Este nuevo bache en el horario estelar se suma al progresivo enfriamiento de la marca personal del presentador estrella que ya adelantó Vibras en Corte tras anunciarse la supresión veraniega de El Diario de Jorge. A pesar de que Alberto Carullo, Director General de Contenidos de Mediaset España, intentó capear el temporal alegando que el magacín vespertino simplemente se tomaba un «descanso estival», los antecedentes de la franja desmontan la versión oficial. El verano anterior, el espacio diario se mantuvo en emisión ininterrumpida recurriendo a Cristina Lasvignes como presentadora sustituta, lo que confirma que la retirada de sus formatos actuales responde a una estrategia coordinada de desmantelamiento de sus proyectos en pantalla.
Los tres millones de ficha anual aceleran la dolorosa salida en 2027
La concatenación de tropiezos en los índices de audiencia no hace más que justificar de cara a la galería la trascendental decisión empresarial revelada en estricta exclusiva por este periódico.
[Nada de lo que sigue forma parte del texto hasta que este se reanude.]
Lemma neighbours_loop A gs reps Ns :
  closed n1 n2 R A → NoDup gs → neighbours_inv n1 n2 R A gs reps Ns →
  ∃ Ns', dse_loop gs (list_to_set A) reps (cof <$> Ns) = Ok (cof <$> Ns')
    ∧ (∀ N, N ∈ Ns' → ∃ g, g < n1 ∧ (g ∉ A) ∧ N = closure n1 n2 R (A ++ [g]))
    ∧ (∀ Y, closed n1 n2 R Y → A ⊆ Y → (∃ y, y ∈ Y ∧ y ∉ A) → ∃ N, N ∈ Ns' ∧ N ⊆ Y).
Proof.
  intros HA. revert reps Ns. induction gs as [|g gs IH]; intros reps Ns Hnd Hinv.
  { exists Ns. split_and!; [done|apply Hinv|].
    intros Y HY HAY Hy.
    destruct (ninv_cover _ _ _ _ _ _ _ Hinv Y HY HAY Hy) as [?|(x & Hx & _)]; [done|].
    by apply elem_of_nil in Hx. }
  apply NoDup_cons in Hnd as [Hg_gs Hnd].
  destruct Hinv as [Hreps Htodo Hkept Hsound Hcover].
  assert (g ∈ reps) as Hg_reps by (apply Htodo; by left).
  destruct (Hreps g Hg_reps) as [Hg HgA].
  assert (below n1 (A ++ [g])) as HC by (apply below_snoc; [by eapply closed_below|done]).
  set (N := closure n1 n2 R (A ++ [g])).
  assert (A ++ [g] ⊆ N) as HCN by (by apply cl_extensive).
  assert (∀ Y, closed n1 n2 R Y → A ⊆ Y → g ∈ Y → N ⊆ Y) as HNY.
  { intros Y HY HAY HgY. apply cl_least; [done|].
    intros x [Hx| ->%list_elem_of_singleton]%elem_of_app; auto. }
  cbn [direct_super_elements_loop].
  assert (set_order (list_to_set A ∪ {[g]}) ⊆ A ++ [g] ∧ A ++ [g] ⊆ set_order (list_to_set A ∪ {[g]}))
    as [Hsub1 Hsub2].
  { split; intros x; rewrite elem_of_set_order, elem_of_union, elem_of_list_to_set,
      elem_of_singleton, elem_of_app, list_elem_of_singleton; done. }
  assert (polar n2 R (set_order (list_to_set A ∪ {[g]})) = polar n2 R (A ++ [g])) as HM.
  { apply polar_set_ext. intros x. split; [apply Hsub1|apply Hsub2]. }
  rewrite Hint.
  2:{ apply Forall_forall. intros x Hx%Hsub1. by apply (proj1 (Forall_forall _ _) HC). }
  cbn [mbind result_bind]. rewrite HM, Hext by apply polar_below.
  cbn [mbind result_bind]. fold (closure n1 n2 R (A ++ [g])). fold N.
  assert ((list_to_set A ∪ {[g]}) ∖ {[g]} = list_to_set (C:=gset nat) A) as ->.
  { apply set_eq. intros x. rewrite elem_of_difference, elem_of_union, elem_of_list_to_set,
      elem_of_singleton. split; [by intros [[?|?] ?]|]. intros Hx. split; [by left|].
    by intros ->. }
  destruct (size (reps ∩ list_to_set N) =? 1) eqn:Hsize.
  - (* [g] gives a neighbour *)
    rewrite new_FormalConcept_ok.
    2:{ rewrite Hon. apply cl_below. }
    2:{ rewrite Han. apply polar_below. }
    cbn [mbind result_bind].
    assert (concept_of obj_names attr_names h N (polar n2 R (A ++ [g])) = cof N) as ->.
    { unfold closed_concept. f_equal. symmetry. by apply up_down_up. }
    replace ((cof <$> Ns) ++ [cof N]) with (cof <$> (Ns ++ [N])) by (by rewrite fmap_app).
    apply IH; [done|]. constructor.
    + done.
    + intros x Hx. apply Htodo. by right.
    + intros x Hx. destruct (decide (x = g)) as [->|Hne].
      { right. apply elem_of_app. right. by left. }
      destruct (Hkept x Hx) as [[?|?]%elem_of_cons|?]; [done|by left|].
      right. apply elem_of_app. by left.
    + intros N' [HN'| ->%list_elem_of_singleton]%elem_of_app; [by apply Hsound|].
      by exists g.
    + intros Y HY HAY Hy.
      destruct (Hcover Y HY HAY Hy) as [(N' & HN' & ?)|(x & [->|Hx]%elem_of_cons & HxY)].
      * left. exists N'. split; [|done]. apply elem_of_app. by left.
      * left. exists N. split; [|by apply HNY]. apply elem_of_app. right. by left.
      * right. by exists x.
  - (* [g] is taken out of [reps] *)
    rewrite bool_decide_eq_true_2 by done.
    apply IH; [done|]. apply Nat.eqb_neq in Hsize. constructor.
    + intros x Hx. apply Hreps. set_solver.
    + intros x Hx. apply elem_of_difference. split; [apply Htodo; by right|].
      intros ->%elem_of_singleton. done.
    + intros x [Hx Hne]%elem_of_difference.
      destruct (Hkept x Hx) as [[->|?]%elem_of_cons|?]; [|by left|by right].
      exfalso. apply Hne. by apply elem_of_singleton.
    + done.
    + intros Y HY HAY Hy.
      destruct (Hcover Y HY HAY Hy) as [?|(x & [->|Hx]%elem_of_cons & HxY)];
        [by left| |right; by exists x].
      destruct (size_not_1_other (reps ∩ list_to_set N) g) as (x & Hx & Hne); [|done|].
      { apply elem_of_intersection. split; [done|]. apply elem_of_list_to_set, HCN, elem_of_app.
        right. by left. }
      apply elem_of_intersection in Hx as [Hx_reps Hx_N%elem_of_list_to_set].
      assert (x ∈ Y) as HxY' by (by apply (HNY Y)).
      destruct (Hkept x Hx_reps) as [[->|?]%elem_of_cons|HNx]; [done|right; by exists x|].
      left. eexists. split; [done|]. apply cl_least; [done|].
      intros z [Hz| ->%list_elem_of_singleton]%elem_of_app; auto.
Qed.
Los nuevos gestores de Mediaset España han resuelto firmemente no ofrecer ninguna propuesta de renovación al comunicador catalán una vez que expire su actual vinculación contractual en el mes de julio del próximo año 2027, salvo sorpresa mayúscula. Las actuales políticas de recortes del holding televisivo impiden sostener los tres millones de euros de ficha anual que el conductor de Badalona tiene asegurados.
Esta millonaria vinculación legal representa el último gran blindaje económico heredado de la recordada era de Paolo Vasile. El exconsejero delegado del grupo y amigo personal del presentador de Sálvame selló estas ventajosas condiciones antes de abandonar de forma definitiva su puesto directivo. El colapso en los índices de audiencia de una de sus principales apuestas nocturnas acelera de forma notable un proceso de desgaste que podría anticipar el final más amargo para un rostro que es historia viva de la comunicación en nuestro país.